#### Exercise directions:
Using the records that follow, work out how many lines hold the string "print" and provide that number only.

Source records
════════════════

(** * ReActMCP tool servers: a shallow embedding and its properties

    The development embeds the two tool servers of the repository,
    [servers/exa_web_search.py] and [servers/fire_crawl.py], and proves
    properties of their request translation and report formatting.

    Python values are embedded as the inductive type [pyval]; a raised
    [Exception] is a value of [exn]; code that may raise lives in the
    error monad [result]; the Firecrawl tools, which read and write the
    module globals [api_key] and [firecrawl_app], live in a state and
    error monad [fc]. *)

From Stdlib Require Import ZArith String Ascii List Bool Lia.
From stdpp Require Import base gmap strings.

Import ListNotations.
Set Warnings "-register-all".
Local Open Scope string_scope.
Local Open Scope Z_scope.

(** ** Python values *)

Module Py.

(** The values the servers handle: JSON-like data returned by the
    clients, and objects with named attributes (the result objects of
    the Exa client).  An object carries the name of its class and the
    text [str()] gives for it.  Floating point numbers are left out. *)
Inductive pyval : Type :=
| VNone
| VBool (b : bool)
| VInt (z : Z)
| VStr (s : string)
| VList (l : list pyval)
| VDict (d : list (string * pyval))
| VObj (cls : string) (text : string) (attrs : list (string * pyval)).

(** A raised exception: the name of its class and [str(e)]. *)
Record exn : Type := Exn { exn_class : string; exn_msg : string }.

(** The classes of the standard library that are not subclasses of
    [Exception]; [except Exception] does not catch them. *)
Definition base_only_classes : list string :=
  ["BaseException"; "BaseExceptionGroup"; "GeneratorExit"; "KeyboardInterrupt";
   "SystemExit"; "CancelledError"].

(** [isinstance(e, Exception)] *)
Definition is_exception (e : exn) : bool :=
  negb (existsb (String.eqb (exn_class e)) base_only_classes).

Inductive result (A : Type) : Type :=
| Ok (a : A)
| Raise (e : exn).
Arguments Ok {A} a.
Arguments Raise {A} e.

#[global] Instance result_ret : MRet result := fun A a => Ok a.
#[global] Instance result_bind : MBind result := fun A B k m =>
  match m with
  | Ok a => k a
  | Raise e => Raise e
  end.

Definition nl : string := String (ascii_of_nat 10) EmptyString.
Definition squote : ascii := ascii_of_nat 39.
Definition dquote : ascii := ascii_of_nat 34.
Definition backslash : ascii := ascii_of_nat 92.

(** Lookup in an insertion-ordered dictionary or attribute table. *)
Fixpoint assoc {A : Type} (k : string) (d : list (string * A)) : option A :=
  match d with
  | [] => None
  | (k', v) :: d' => if String.eqb k k' then Some v else assoc k d'
  end.

(** [bool(v)] *)
Definition truthy (v : pyval) : bool :=
  match v with
  | VNone => false
  | VBool b => b
  | VInt z => negb (z =? 0)
  | VStr s => negb (String.eqb s "")
  | VList l => match l with [] => false | _ => true end
  | VDict d => match d with [] => false | _ => true end
  | VObj _ _ _ => true
  end.

(** [type(v).__name__] *)
Definition type_name (v : pyval) : string :=
  match v with
  | VNone => "NoneType"
  | VBool _ => "bool"
  | VInt _ => "int"
  | VStr _ => "str"
  | VList _ => "list"
  | VDict _ => "dict"
  | VObj cls _ _ => cls
  end.

(** Decimal digits of a natural number, most significant first. *)
Definition digit (n : Z) : ascii := ascii_of_nat (48 + Z.to_nat n).

Fixpoint digits_fuel (fuel : nat) (n : Z) (acc : string) : string :=
  match fuel with
  | O => acc
  | S fuel' =>
      let acc' := String (digit (n mod 10)) acc in
      if n / 10 =? 0 then acc' else digits_fuel fuel' (n / 10) acc'
  end.

(** [str(n)] for an integer.  CPython refuses to print an integer of
    more than 4300 digits; such integers are outside the model. *)
Definition str_int (n : Z) : string :=
  if n <? 0
  then String "-" (digits_fuel (S (Z.to_nat (Z.log2 (- n)))) (- n) "")
  else digits_fuel (S (Z.to_nat (Z.log2 n))) n "".

Definition hex_digit (n : nat) : ascii :=
  if (n <? 10)%nat then ascii_of_nat (48 + n) else ascii_of_nat (87 + n).

(** One character of [repr(s)], with [q] the quote in use.  Texts are
    sequences of bytes here: the bytes of a character outside ASCII are
    kept as they are, also where Python would escape a character that
    does not print. *)
Definition repr_char (q : ascii) (c : ascii) : string :=
  let n := nat_of_ascii c in
  if Ascii.eqb c backslash then String backslash (String backslash "")
  else if Ascii.eqb c q then String backslash (String q "")
  else if (n =? 10)%nat then String backslash "n"
  else if (n =? 13)%nat then String backslash "r"
  else if (n =? 9)%nat then String backslash "t"
  else if ((n <? 32) || (n =? 127))%nat
       then String backslash
              (String "x" (String (hex_digit (n / 16)) (String (hex_digit (n mod 16)) "")))
  else String c "".

Fixpoint has_char (c : ascii) (s : string) : bool :=
  match s with
  | EmptyString => false
  | String c' s' => Ascii.eqb c c' || has_char c s'
  end.

Fixpoint repr_chars (q : ascii) (s : string) : string :=
  match s with
  | EmptyString => ""
  | String c s' => repr_char q c +:+ repr_chars q s'
  end.

(** [repr(s)] for a string: single quotes, unless the text has a single
    quote and no double quote. *)
Definition repr_str (s : string) : string :=
  let q := if has_char squote s && negb (has_char dquote s) then dquote else squote in
  String q (repr_chars q s +:+ String q "").

Fixpoint join (sep : string) (l : list string) : string :=
  match l with
  | [] => ""
  | [x] => x
  | x :: l' => x +:+ sep +:+ join sep l'
  end.

(** [repr(v)] *)
Fixpoint repr (v : pyval) : string :=
  match v with
  | VNone => "None"
  | VBool b => if b then "True" else "False"
  | VInt z => str_int z
  | VStr s => repr_str s
  | VList l => "[" +:+ join ", " (List.map repr l) +:+ "]"
  | VDict d =>
      "{" +:+ join ", " (List.map (fun kv => repr_str (fst kv) +:+ ": " +:+ repr (snd kv)) d) +:+ "}"
  | VObj _ text _ => text
  end.

(** [str(v)], which is what an f-string field [{v}] interpolates. *)
Definition str (v : pyval) : string :=
  match v with
  | VStr s => s
  | _ => repr v
  end.

Definition AttributeError (v : pyval) (name : string) : exn :=
  Exn "AttributeError"
      (String squote (type_name v) +:+ String squote " object has no attribute "
         +:+ String squote name +:+ String squote "").

(** [v.get(key, default)]: the dictionary method. *)
Definition get (v : pyval) (key : string) (default : pyval) : result pyval :=
  match v with
  | VDict d => Ok (match assoc key d with Some x => x | None => default end)
  | _ => Raise (AttributeError v "get")
  end.

(** [hasattr(v, name)] and [v.name]. *)
Definition hasattr (v : pyval) (name : string) : bool :=
  match v with
  | VObj _ _ attrs => match assoc name attrs with Some _ => true | None => false end
  | _ => false
  end.

Definition getattr (v : pyval) (name : string) : result pyval :=
  match v with
  | VObj _ _ attrs =>
      match assoc name attrs with
      | Some x => Ok x
      | None => Raise (AttributeError v name)
      end
  | _ => Raise (AttributeError v name)
  end.

Fixpoint chars (s : string) : list pyval :=
  match s with
  | EmptyString => []
  | String c s' => VStr (String c "") :: chars s'
  end.

(** The items a [for] loop or [enumerate] draws from [v]. *)
Definition iter (v : pyval) : result (list pyval) :=
  match v with
  | VList l => Ok l
  | VDict d => Ok (List.map (fun kv => VStr (fst kv)) d)
  | VStr s => Ok (chars s)
  | _ => Raise (Exn "TypeError"
                  (String squote (type_name v) +:+ String squote " object is not iterable"))
  end.

(** [len(v)] *)
Definition len (v : pyval) : result Z :=
  match v with
  | VList l => Ok (Z.of_nat (List.length l))
  | VDict d => Ok (Z.of_nat (List.length d))
  | VStr s => Ok (Z.of_nat (String.length s))
  | _ => Raise (Exn "TypeError"
                  ("object of type " +:+ String squote (type_name v)
                     +:+ String squote " has no len()"))
  end.

(** [isinstance(v, list)] *)
Definition is_list (v : pyval) : bool :=
  match v with
  | VList _ => true
  | _ => false
  end.

End Py.

Export Py.

(** ** The [datetime] library

    What the search server uses of Python's [datetime]: a naive date and
    time with calendar fields, subtraction of a whole number of days, and
    [strftime].  Days are counted as proleptic Gregorian ordinals, day 1
    being 0001-01-01, as [date.toordinal] does. *)

Module Datetime.

Record datetime : Type := mkDatetime {
  year : Z; month : Z; day : Z;
  hour : Z; minute : Z; second : Z; microsecond : Z
}.

(** The ordinal of a calendar date; the year is counted from March so
    that the leap day comes last. *)
Definition ymd2ord (y m d : Z) : Z :=
  let y' := if m <=? 2 then y - 1 else y in
  let era := y' / 400 in
  let yoe := y' - era * 400 in
  let mp := if 2 <? m then m - 3 else m + 9 in
  let doy := (153 * mp + 2) / 5 + d - 1 in
  let doe := yoe * 365 + yoe / 4 - yoe / 100 + doy in
  era * 146097 + doe - 305.

(** Year of the 400-year era, counted from March, of a day of the era. *)
Definition yoe_of_doe (doe : Z) : Z :=
  (doe - doe / 1460 + doe / 36524 - doe / 146096) / 365.

Definition doy_of_doe (doe : Z) : Z :=
  let yoe := yoe_of_doe doe in
  doe - (365 * yoe + yoe / 4 - yoe / 100).

Definition mp_of_doy (doy : Z) : Z := (5 * doy + 2) / 153.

════════════════

#### Solution to this exercise:
2